Cassis (Ribes nigrum)

Le cassis, utilisé en phytothérapie (feuilles) ou en gemmothérapie (bourgeons), agit comme un anti-inflammatoire naturel complémentaire. Il est souvent associé à l’harpagophytum dans les protocoles de phytothérapie articulaire.

Sa richesse en flavonoïdes lui confère un rôle de soutien, mais il ne remplace pas un traitement de fond. Il convient aux deux localisations (genou et hanche) sans distinction majeure dans les modalités d’utilisation.

Genou ou hanche : pourquoi la localisation change la donne en phytothérapie

Les concurrents traitent rarement cette question, et c’est un angle qui manque. Le genou et la hanche ne subissent pas les mêmes contraintes biomécaniques, ce qui modifie la pertinence des approches par les plantes.

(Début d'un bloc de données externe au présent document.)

Lemma clone_into_spec a other j x m :
  mem_wf m -> slots m !! other = Some (Some (j, x)) -> a <> other ->
  (slots m !! a = None \/ slots m !! a = Some None) ->
  exists r m', clone_into a other m = Some (r, m') /\ settled a other x m r m' /\
    slots m' !! other = slots m !! other /\
    (r = Done <-> is_Some (copy_tuple (TaskImpl.storage x) (world m)).1).
Proof.
  intros Hwf Ho Hne Ha. unfold clone_into. rewrite (getBase_live other j x m Ho). simpl.
  unfold TaskImpl.cloneTo. destruct (copy_tuple (TaskImpl.storage x) (world m)) as [[st|] w]; simpl.
  - eexists _, _. split; [done|]. split; [split_and!|].
    + apply place_wf; [by apply set_world_wf|done|]. exact (wf_fits m Hwf other j x Ho).
    + exists (TaskImpl.mk (TaskImpl.type x) st). split; [apply lookup_insert_eq|done].
    + intros b Hb _. by apply lookup_insert_ne.
    + simpl. rewrite lookup_insert_ne, Ho by done. by eexists.
    + done.
    + split; [by apply lookup_insert_ne|]. split; [by eexists|done].
  - eexists _, _. split; [done|]. split; [split_and!|].
    + by apply set_world_wf.
    + done.
    + done.
    + simpl. rewrite Ho. by eexists.
    + done.
    + split; [done|]. split; [done|by intros [? ?]].
Qed.

Lemma move_into_spec a other j x m :
  mem_wf m -> slots m !! other = Some (Some (j, x)) -> a <> other ->
  (slots m !! a = None \/ slots m !! a = Some None) ->
  exists r m', move_into a other m = Some (r, m') /\ settled a other x m r m'.
Proof.
  intros Hwf Ho Hne Ha. unfold move_into. rewrite (getBase_live other j x m Ho). simpl.
  unfold TaskImpl.moveTo. destruct (move_tuple (TaskImpl.storage x) (world m)) as [[r old] w]; simpl.
  set (m1 := mkMem _ (next m) (dead m) w).
  assert (Hwf1 : mem_wf m1).
  { destruct Hwf as [Hf Hon]. constructor.
    - intros b i y. simpl. rewrite lookup_insert_Some.
      intros [[_ [= _ <-]]|[_ Hb]]; [exact (Hf other j x Ho)|by apply (Hf b i)].
    - unfold alive in *. simpl. rewrite <- Hon. apply Permutation_app_tail.
      pose proof (ids_replace _ other _ (Some (j, TaskImpl.mk (TaskImpl.type x) old)) Ho) as Hp.
      by apply Permutation_app_inv_l in Hp. }
  assert (Ha1 : slots m1 !! a = slots m !! a) by (by apply lookup_insert_ne).
  destruct r as [st|]; simpl; eexists _, _; (split; [done|]); split_and!.
  - apply place_wf; [done|by rewrite Ha1|]. exact (wf_fits m Hwf other j x Ho).
  - exists (TaskImpl.mk (TaskImpl.type x) st). split; [apply lookup_insert_eq|done].
  - intros b Hb Hb2. simpl. by rewrite !lookup_insert_ne.
  - simpl. rewrite lookup_insert_ne, lookup_insert_eq by done. by eexists.
  - done.
  - done.
  - done.
  - intros b Hb Hb2. simpl. by rewrite lookup_insert_ne.
  - simpl. rewrite lookup_insert_eq. by eexists.
  - done.
Qed.

(** ** Operations *)

(** No slot becomes empty. *)
Definition occupied m m' : Prop := forall b, slots m' !! b = Some None -> slots m !! b = Some None.

Lemma settled_occupied a other x m r m' : settled a other x m r m' -> occupied m m'.
Proof.
  intros (_ & Hr & Hb & Ho & _) b Hn. destruct (decide (b = other)) as [->|Hbo].
  { rewrite Hn in Ho. by destruct Ho. }
  destruct (decide (b = a)) as [->|Hba]; [|by rewrite <- Hb].
  destruct r; [|by rewrite <- Hr|done]. destruct Hr as (y & Hy & _). by rewrite Hy in Hn.
Qed.

Lemma construct_spec a ty init m :
  mem_wf m -> slots m !! a = None -> sizeof ty <= TSIZE ->
  exists r m', construct TSIZE a ty init m = Some (r, m') /\ mem_wf m' /\ occupied m m'.
Proof.
  intros Hwf Ha Hs. unfold construct. rewrite (proj2 (Z.leb_le _ _)) by done. simpl.
  destruct (init (world m)) as [[st|] w]; simpl; eexists _, _; (split; [done|]); split.
  - apply place_wf; [by apply set_world_wf|by left|done].
  - intros b. simpl. by rewrite lookup_insert; case_decide.
  - by apply set_world_wf.
  - by intros b.
Qed.

Lemma execute_spec a i x m :
  mem_wf m -> slots m !! a = Some (Some (i, x)) ->
  exists r m', TaskStack.execute a m = Some (r, m') /\ mem_wf m' /\ occupied m m'.
Proof.
  intros Hwf Hx. unfold TaskStack.execute. rewrite (getBase_live a i x m Hx). simpl. unfold TaskImpl.execute.
  destruct (TaskImpl.storage x) as [f args]. destruct (call_lvalues f args (world m)) as [[ok st] w]. simpl.
  set (x' := TaskImpl.mk (TaskImpl.type x) st). eexists _, _. split; [done|].
  pose proof (ids_replace _ a _ (Some (i, x')) Hx) as Hp. apply Permutation_app_inv_l in Hp.
  destruct Hwf as [Hfit Ho]. split; [constructor|].
  - intros b j y. simpl. rewrite lookup_insert_Some.
    intros [[_ [= _ <-]]|[_ Hb]]; [exact (Hfit a i x Hx)|by apply (Hfit b j)].
  - unfold alive in *. simpl. by rewrite Hp.
  - intros b. simpl. by rewrite lookup_insert; case_decide.
Qed.

Lemma destruct_spec a i x m :
  mem_wf m -> slots m !! a = Some (Some (i, x)) ->
  exists m', destruct_stack a m = Some (Done, m') /\ mem_wf m' /\ occupied m m'.
Proof.
  intros Hwf Hx. destruct (destroy_base_spec a i x m Hwf Hx) as (m1 & Hrun & [Hfit Hon] & Hs1 & Hd & _).
  unfold destruct_stack. rewrite Hrun. simpl. eexists. split; [done|]. split; [constructor|].
  - intros b j y. simpl. rewrite lookup_delete_Some. intros [_ Hb]. by apply (Hfit b j).
  - unfold alive in *. simpl. rewrite <- Hon. apply Permutation_app_tail.
    rewrite (ids_delete (slots m1) a None); [done|]. by rewrite Hs1, lookup_insert_eq.
  - intros b. simpl. by rewrite Hs1, delete_insert_eq, lookup_delete; case_decide.
Qed.

(** Destroying the object at [a] and putting another in its place: what may
    end with [a] empty is an exception. *)
Lemma assign_spec a other i x j y m (put : Z -> Z -> mem F A W -> option (outcome * mem F A W)) :
  (forall m, mem_wf m -> slots m !! other = Some (Some (j, y)) -> slots m !! a = Some None ->
     exists r m', put a other m = Some (r, m') /\ settled a other y m r m') ->
  mem_wf m -> slots m !! a = Some (Some (i, x)) -> slots m !! other = Some (Some (j, y)) -> a <> other ->
  exists r m', (m ← destroy_base a m; put a other m) = Some (r, m') /\ mem_wf m' /\ r <> Terminated /\
    forall b, slots m' !! b = Some None -> slots m !! b = Some None \/ b = a /\ r = Threw.
Proof.
  intros Hput Hwf Hx Hy Hne.
  destruct (destroy_base_spec a i x m Hwf Hx) as (m1 & -> & Hwf1 & Hs1 & _ & _). simpl.
  destruct (Hput m1 Hwf1) as (r & m' & -> & Hset);
    [by rewrite Hs1, lookup_insert_ne|by rewrite Hs1, lookup_insert_eq|].
  exists r, m'. split; [done|]. split; [apply Hset|]. split; [by destruct Hset as (_ & Hr & _); destruct r|].
  intros b Hb. destruct (decide (b = a)) as [->|Hba].
  - destruct Hset as (_ & Hr & _). destruct r; [|by right|done]. destruct Hr as (z & Hz & _). by rewrite Hz in Hb.
  - left. apply (settled_occupied _ _ _ _ _ _ Hset) in Hb. by rewrite Hs1, lookup_insert_ne in Hb.
Qed.

(** What an operation leaves: a consistent memory, and no slot emptied but by
    a copy assignment that threw (or by what ends in [std::terminate]). *)
Definition left_by (o : op F A W) m (r : outcome) m' : Prop :=
  mem_wf m' /\ forall b, slots m' !! b = Some None ->
    slots m !! b = Some None \/ r = Terminated \/ r = Threw /\ exists other, o = CopyAssign b other.

Lemma left_by_occupied o m r m' : mem_wf m' -> occupied m m' -> left_by o m r m'.
Proof. intros Hwf Ho. split; [done|]. intros b Hb. left. by apply Ho. Qed.

Lemma copy_assign_spec a other m :
  mem_wf m -> is_Some (slots m !! a) -> is_Some (slots m !! other) ->
  Forall (fun b => slots m !! b <> Some None) (uses (CopyAssign a other)) ->
  exists r m', copy_assign a other m = Some (r, m') /\ left_by (CopyAssign a other) m r m'.
Proof.
  unfold copy_assign, uses. intros Hwf Ha Ho. destruct (Z.eqb_spec a other) as [E|Hne]; cbn [negb].
  { intros _. exists Done, m. split; [done|]. by apply left_by_occupied; [|intros b]. }
  intros [Hna [Hno _]%Forall_cons]%Forall_cons.
  destruct (slot_cases a m Ha) as [|(i & x & Hx)]; [done|]. destruct (slot_cases other m Ho) as [|(j & y & Hy)]; [done|].
  destruct (assign_spec a other i x j y m clone_into) as (r & m' & Hrun & Hwf' & _ & He); try done.
  { intros m1 H1 H2 H3. destruct (clone_into_spec a other j y m1 H1 H2 Hne (or_intror H3)) as (r & m' & ? & ? & _).
    by exists r, m'. }
  exists r, m'. split; [done|]. split; [done|]. intros b Hb.
  destruct (He b Hb) as [|[-> ->]]; [by left|]. right; right. split; [done|by exists other].
Qed.

Lemma move_assign_spec a other m :
  mem_wf m -> is_Some (slots m !! a) -> is_Some (slots m !! other) ->
  Forall (fun b => slots m !! b <> Some None) (uses (MoveAssign a other)) ->
  exists r m', move_assign a other m = Some (r, m') /\ left_by (MoveAssign a other) m r m'.
Proof.
  unfold move_assign, uses. intros Hwf Ha Ho. destruct (Z.eqb_spec a other) as [E|Hne]; cbn [negb].
  { intros _. exists Done, m. split; [done|]. by apply left_by_occupied; [|intros b]. }
  intros [Hna [Hno _]%Forall_cons]%Forall_cons.
  destruct (slot_cases a m Ha) as [|(i & x & Hx)]; [done|]. destruct (slot_cases other m Ho) as [|(j & y & Hy)]; [done|].
  destruct (assign_spec a other i x j y m move_into) as (r & m' & Hrun & Hwf' & Hr & He); try done.
  { intros m1 H1 H2 H3. exact (move_into_spec a other j y m1 H1 H2 Hne (or_intror H3)). }
  destruct (destroy_base a m) as [m1|]; [|done]. simpl in *. rewrite Hrun. simpl.
  destruct r; [| |done]; (eexists _, m'; split; [done|]; split; [done|]); intros b Hb.
  - destruct (He b Hb) as [|[_ ?]]; [by left|done].
  - by right; left.
Qed.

  • Le genou supporte des forces de compression et de cisaillement lors de la marche, de la montée d’escaliers et de la position accroupie. L’inflammation locale est fréquente, ce qui rend les plantes à visée anti-inflammatoire (harpagophytum, reine-des-prés, saule blanc) directement utiles lors des poussées.
  • La hanche, articulation profonde et portante, subit des contraintes en rotation et en charge axiale. La douleur est souvent plus diffuse, irradiant vers l’aine ou la cuisse. Les plantes à effet anti-inflammatoire restent pertinentes, mais la composante musculaire (sarcopénie, perte de masse musculaire autour de la hanche) limite ce que la phytothérapie seule peut accomplir.
  • Pour la hanche, l’association plantes et activité physique adaptée (renforcement du moyen fessier, marche nordique) est plus déterminante que pour le genou, où la phytothérapie anti-inflammatoire peut suffire à gérer certaines poussées légères.

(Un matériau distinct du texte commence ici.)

(* ===== verification/State.v ===== *)
(** * State: the state and error monad of the server's handlers

    A handler reads and changes the state of the server and may run into
    undefined behaviour: [st S A] maps a state to [None], or to a result and
    the state after. *)

From S2P Require Import Prelude.

Definition st (S A : Type) : Type := S -> option (A * S).

#[export] Instance st_ret {S} : MRet (st S) := fun A x s => Some (x, s).
#[export] Instance st_bind {S} : MBind (st S) := fun A B f m s => '(x, s) ← m s; f x s.

Section ops.
Context {S : Type}.

(** Reading and updating the state. *)
Definition gets {A} (f : S -> A) : st S A := fun s => Some (f s, s).
Definition modify (f : S -> S) : st S unit := fun s => Some (tt, f s).

(** An operation of a component of the state. *)
Definition lift {A} (o : option A) : st S A := fun s => x ← o; Some (x, s).

Definition when (b : bool) (m : st S unit) : st S unit := if b then m else mret tt.

(** A loop over a list. *)
Fixpoint for_each {A} (f : A -> st S unit) (l : list A) : st S unit :=
  match l with
  | [] => mret tt
  | x :: l => _ ← f x; for_each f l
  end.

Lemma bind_run {A B} (m : st S A) (f : A -> st S B) s :
  (m ≫= f) s = '(x, s) ← m s; f x s.
Proof. done. Qed.

Lemma ret_run {A} (x : A) (s : S) : mret (M := st S) x s = Some (x, s).
Proof. done. Qed.

Lemma gets_run {A} (f : S -> A) s : gets f s = Some (f s, s).
Proof. done. Qed.

Lemma modify_run (f : S -> S) s : modify f s = Some (tt, f s).
Proof. done. Qed.

Lemma when_run b m (s : S) : when b m s = if b then m s else Some (tt, s).
Proof. by destruct b. Qed.

Lemma bind_some {A B} (m : st S A) (f : A -> st S B) s x s' :
  m s = Some (x, s') -> (m ≫= f) s = f x s'.
Proof. intros H. by rewrite bind_run, H. Qed.

(** A loop whose body never fails and keeps an invariant runs to its end. *)
Lemma for_each_inv {A} (I : list A -> S -> Prop) (f : A -> st S unit) l s :
  I l s ->
  (forall x l s, I (x :: l) s -> exists s', f x s = Some (tt, s') /\ I l s') ->
  exists s', for_each f l s = Some (tt, s') /\ I [] s'.
Proof.
  intros Hi Hstep. revert s Hi. induction l as [|x l IH]; intros s Hi; simpl; [by exists s|].
  destruct (Hstep x l s Hi) as (s1 & Hf & Hi1). rewrite (bind_some _ _ _ _ _ Hf). by apply IH.
Qed.

(** [m] is undefined wherever it differs from [m']. *)
Definition below {A} (m m' : st S A) : Prop := forall s, m s = None \/ m s = m' s.

Lemma below_refl {A} (m : st S A) : below m m.
Proof. intros s. by right. Qed.

Lemma below_bind {A B} (m m' : st S A) (f f' : A -> st S B) :
  below m m' -> (forall x, below (f x) (f' x)) -> below (m ≫= f) (m' ≫= f').
Proof.
  intros Hm Hf s. rewrite !bind_run. destruct (Hm s) as [->| ->]; [by left|].
  destruct (m' s) as [[x s1]|]; [apply Hf|by left].
Qed.

Lemma below_for_each {A} (f f' : A -> st S unit) l :
  (forall x, below (f x) (f' x)) -> below (for_each f l) (for_each f' l).
Proof. intros Hf. induction l as [|x l IH]; [apply below_refl|]. by apply below_bind. Qed.
End ops.

(** Along the structure of two programs that differ in some operations. *)
Ltac below_step :=
  first
    [ apply below_refl
    | apply below_bind; [|intros ?]
    | apply below_for_each; intros ?
    | match goal with |- below (match ?x with _ => _ end) _ => destruct x end ].

(** Running a block of monadic code one operation at a time. *)
Ltac st_step :=
  rewrite ?bind_run, ?ret_run, ?gets_run, ?modify_run, ?when_run; cbn [mbind option_bind].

Cette différence explique pourquoi un même protocole à base de plantes ne produit pas les mêmes résultats selon l’articulation touchée.

Praticienne de santé présentant des plantes anti-inflammatoires à un patient pour traiter l'arthrose de la hanche et du genou en consultation

Collagène et arthrose du genou : ce que montrent les méta-analyses récentes

Les plantes ne sont pas les seules options naturelles étudiées. Les dérivés de collagène (hydrolysé, natif de type II, peptides bioactifs) ont fait l’objet d’une attention croissante ces dernières années.

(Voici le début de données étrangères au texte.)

(** ** Life of the instance *)

(** [GetInstance]; [alloc]: whether [new (std::nothrow)] gave memory. *)
Definition GetInstance (alloc : bool) (proc0 : SPSockProc) : M bool :=
  here ← gets instance;
  if (here : bool) then mret true else
  if alloc then
    _ ← modify (fun s => set_instance true (set_inst (SPSockTcp proc0) s)); mret true
  else mret false.

(** The controllers of the map, destroyed in some order. *)
Definition clear_connections : M unit :=
  l ← gets (fun s => (map_to_list (connections (inst s))).*1);
  for_each erase l.

Definition Cleanup : M unit :=
  l ← gets (fun s => map_to_list (connections (inst s)));
  _ ← for_each (fun x => _ ← call_csp x.2; sys_ (Close x.1)) l;
  clear_connections.

(** The destructor: its body, then the members. *)
Definition destroy_instance : M unit :=
  l ← field listenfd;
  _ ← when (negb (l =? -1)) (sys_ (Close l));
  clear_connections.

Definition Release : M unit :=
  here ← gets instance;
  if (here : bool) then
    _ ← destroy_instance;
    _ ← modify (set_instance false);
    p ← gets bufp;
    p ← lift (buffer_reset p);
    modify (set_bufp p)
  else mret tt.
End tcp.

End SPSockTcp.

Une méta-analyse publiée en 2024 a compilé 35 essais contrôlés randomisés incluant plus de 3 000 patients. La conclusion est une réduction significative de la douleur et une amélioration de la fonction articulaire par rapport au placebo, avec un profil de sécurité comparable. Une autre méta-analyse (Lin et al., 2023, publiée dans le Journal of Orthopaedic Surgery and Research) confirme ce bénéfice, notamment dans l’arthrose du genou.

Le collagène n’est pas une plante, mais il s’inscrit dans la même logique de prise en charge naturelle. Pour le genou, les données sont plus solides que pour la hanche, où les études spécifiques restent moins nombreuses.

Ortie, reine-des-prés, saule blanc : compléments utiles mais pas équivalents

Ces trois plantes reviennent systématiquement dans les articles sur la phytothérapie articulaire. Leur rôle mérite d’être précisé.

  • L’ortie dioïque (feuilles) apporte des minéraux et possède un effet anti-inflammatoire modéré. Elle est souvent utilisée en infusion ou en complément alimentaire pour l’arthrose du genou.
  • La reine-des-prés contient des dérivés salicylés proches de l’aspirine. Son action antalgique est réelle mais douce, adaptée aux douleurs légères à modérées. Elle est déconseillée aux personnes sous anticoagulants.
  • Le saule blanc partage ce profil salicylé. Il est parfois mieux toléré sur le plan digestif que les anti-inflammatoires non stéroïdiens classiques, mais son efficacité reste inférieure à celle de l’harpagophytum dans les essais comparatifs disponibles.

Aucune de ces trois plantes ne constitue à elle seule un traitement de fond de l’arthrose. Elles s’intègrent dans une approche combinée, aux côtés de l’activité physique et, si besoin, d’un suivi médical adapté.

La phytothérapie appliquée à l’arthrose du genou dispose aujourd’hui de données plus étoffées que pour la hanche. Le refus des allégations articulaires du curcuma par l’EFSA, la montée en preuve du collagène hydrolysé et la persistance de l’harpagophytum comme référence phytothérapeutique dessinent une hiérarchie que les listes de plantes « miracles » occultent trop souvent.